Yep, except 99% of all HTTP libraries suck and couldn't handle this type
of streaming.  It'd be possible to implement it easily though using the
basic primitives.

-- 
Zed A. Shaw
http://zedshaw.com/

Re: [mongrel2] Streaming Data

From:
Fred Alger
Date:
2010-07-13 @ 19:52
On Jul 13, 2010, at 14:05 , Zed A. Shaw wrote:

> On Tue, Jul 13, 2010 at 10:44:30AM -0700, Alexander Kern wrote:
>>> In this case, just don't have the first handler say anything if the
>>> request is alright.  Then the second handler does its thing with the
>>> file and sends the 415 response if needed.  That also simplifies the
>>> design a bunch.
>> This would work, but why have 2 handlers then?
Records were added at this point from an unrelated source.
(** A [Map] in the place of [config] has no [properties]. *)
Lemma buildMetadataFromConfig_of_map fuel factory l σ :
  buildMetadataFromConfig (S fuel) factory (MapArgument l) None None σ
  = Throws (TypeError NotIterable) σ.
Proof. done. Qed.

Lemma recordProperty_fuel fuel factory metadataMap property σ :
  recordProperty (buildMetadataFromConfig (S fuel)) factory metadataMap property σ
  = recordProperty (buildMetadataFromConfig 1) factory metadataMap property σ.
Proof.
  by destruct property.
Qed.

Lemma buildMetadataFromConfig_more_fuel n factory config metadataMap merge σ :
  buildMetadataFromConfig (enoughFuel + n) factory config metadataMap merge σ
  = buildMetadataFromConfig enoughFuel factory config metadataMap merge σ.
Proof.
  simpl. destruct (default false merge); [done|].
  apply bind_ext. intros ps σ' _. apply forOf_ext. intros p σ''.
  apply recordProperty_fuel.
Qed.

Lemma recordProperty_ends factory metadataMap property :
  ends (recordProperty (buildMetadataFromConfig 1) factory metadataMap property).
Proof.
  destruct property as [name init| |]; simpl; eauto with js.
  apply ends_bind; [eauto with js|]. intros text.
  apply ends_bind; [case_decide; eauto with js|]. intros _.
  destruct (isObjectLiteralExpression init); [|eauto with js].
  apply ends_bind; [eauto with js|]. intros child.
  apply ends_bind; [eauto with js|]. by intros _ σ.
Qed.

Lemma buildMetadataFromConfig_ends factory config metadataMap merge :
  ends (buildMetadataFromConfig enoughFuel factory config metadataMap merge).
Proof.
  simpl. destruct (default false merge); [eauto with js|].
  apply ends_bind; [eauto with js|]. intros ps.
  apply ends_forOf. intros p. apply recordProperty_ends.
Qed.

(** C27. [buildMetadataFromConfig] ends on every input, though it calls
    itself on arguments that are not smaller: with two units of fuel it
    returns or throws, and more fuel gives the same outcome.  The second
    level of calls is always handed a [Map] for a configuration and
    throws at once. *)
Theorem buildMetadataFromConfig_terminates n factory config metadataMap merge σ :
  is_Some (finalStore
             (buildMetadataFromConfig enoughFuel factory config metadataMap merge σ)) ∧
  buildMetadataFromConfig (enoughFuel + n) factory config metadataMap merge σ
  = buildMetadataFromConfig enoughFuel factory config metadataMap merge σ.
Proof.
  split; [apply buildMetadataFromConfig_ends | apply buildMetadataFromConfig_more_fuel].
Qed.

(** ** What is recorded *)

(** A property with a name that was parsed and a value that is no object
    literal. *)
Definition scalarProperty (el : ObjectLiteralElement) : bool :=
  match el with
  | PropertyAssignment (ParsedName _) initializer =>
      negb (isObjectLiteralExpression initializer)
  | _ => false
  end.

(** The map after a scalar property was recorded, and after a list of
    them. *)
Definition record (el : ObjectLiteralElement) (m : JsMap MetadataValue)
  : JsMap MetadataValue :=
  match el with
  | PropertyAssignment name initializer =>
      map_set (nameText name) (Primitive (fromLiteralToPrimitive initializer)) m
  | _ => m
  end.

Definition recorded (ps : list ObjectLiteralElement) (m : JsMap MetadataValue)
  : JsMap MetadataValue :=
  foldl (flip record) m ps.

Lemma forOf_app {A} (body : A → M unit) l1 l2 σ :
  forOf body (l1 ++ l2) σ = (forOf body l1;; forOf body l2) σ.
Proof.
  revert σ. induction l1 as [|x l1 IH]; intros σ; [done|].
  simpl. unfold mbind, M_bind in *. destruct (body x σ); auto.
Qed.

Lemma recordProperty_scalar self l el σ :
  scalarProperty el = true →
  recordProperty self FactoryArgument l el σ = Returns () (alter (record el) l σ).
Proof.
  destruct el as [[text|text] init| |]; try done. simpl.
  intros Hinit%negb_true_iff. unfold mbind, M_bind. simpl.
  rewrite Hinit. by case_decide.
Qed.

Lemma forOf_scalars self l ps σ :
  forallb scalarProperty ps = true →
  forOf (recordProperty self FactoryArgument l) ps σ
  = Returns () (alter (recorded ps) l σ).
Proof.
  revert σ. induction ps as [|p ps IH]; intros σ Hps.
  - by rewrite list_alter_id.
  - apply andb_true_iff in Hps as [Hp Hps]. simpl forOf.
    erewrite bind_Returns by by apply recordProperty_scalar.
    by rewrite IH, list_alter_alter_eq.
Qed.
Couldn't you just skip  
>> the first handler and let the second one take care of business?
> 
> Because you don't want Mongrel2 to process any files that it shouldn't.
> A *very* common scenario is that the front web server in a cluster
> completes a whole request, then hits the backend only to find out that
> the URL is wrong, or that request isn't valid, or the login is wrong,
> or it's too big, etc.  Something that's easily checked from just headers
> on an initial hit to a handler.
> 
> What this cuts down on is, if the base HTTP request indicates that the
> upload should not happen, then Mongrel2 can cut the browser off right
> away and shoot a response without having to complete the upload.
This is brilliant; I haven't ever seen a web server that would do 
something other than blindly wait for the request to finish before 
processing and sending a response.  In order to still handle HTTP 
correctly, it seems like you'd need to introduce another mongrel2 state, 
like, "we're going to tell the client to piss off, but they're still 
sending garbage, so throw away what they send and then respond."  Then 
again, given the internal FSM, that should be straightforward.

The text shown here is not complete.